→ Saved entries

(** ** [str.format] *)

Lemma plain_name_cons c name :
  plain_name (String c name) ->
  c <> "{"%char /\ c <> "}"%char /\ Format.starts_suffix c = false
  /\ plain_name name.
Proof.
  unfold plain_name. cbn [all_chars]. intros H.
  apply andb_true_iff in H as [Hc Hn]. apply negb_true_iff in Hc.
  cbn [Str.mem] in Hc.
  destruct (bool_decide (c = "{"%char)) eqn:E1; [discriminate|].
  destruct (bool_decide (c = "}"%char)) eqn:E2; [discriminate|].
  apply bool_decide_eq_false in E1, E2.
  split; [exact E1|]. split; [exact E2|]. split; [exact Hc | exact Hn].
Qed.

(** Inside a field whose name is plain, up to the closing brace. *)
Lemma scan_field data name : forall acc post,
  plain_name name ->
  Format.scan data (Some acc) (name +:+ "}" +:+ post)
  = (v ← Format.get_field data (acc +:+ name);
     r ← Format.scan data None post;
     Ok (v +:+ r)).
Proof.
  induction name as [|c name IH]; intros acc post Hp.
  - rewrite str_app_nil_l, str_app_nil_r. reflexivity.
  - apply plain_name_cons in Hp as (H1 & H2 & H3 & Hp).
    rewrite str_app_cons. cbn [Format.scan].
    rewrite (bool_decide_eq_false_2 _ H2), (bool_decide_eq_false_2 _ H1), H3.
    rewrite (IH _ _ Hp), str_app_assoc. reflexivity.
Qed.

→ Work instruction
Determine the number of lines in these entries that contain the word "Lemma", and write only that number.

→ Task solution
2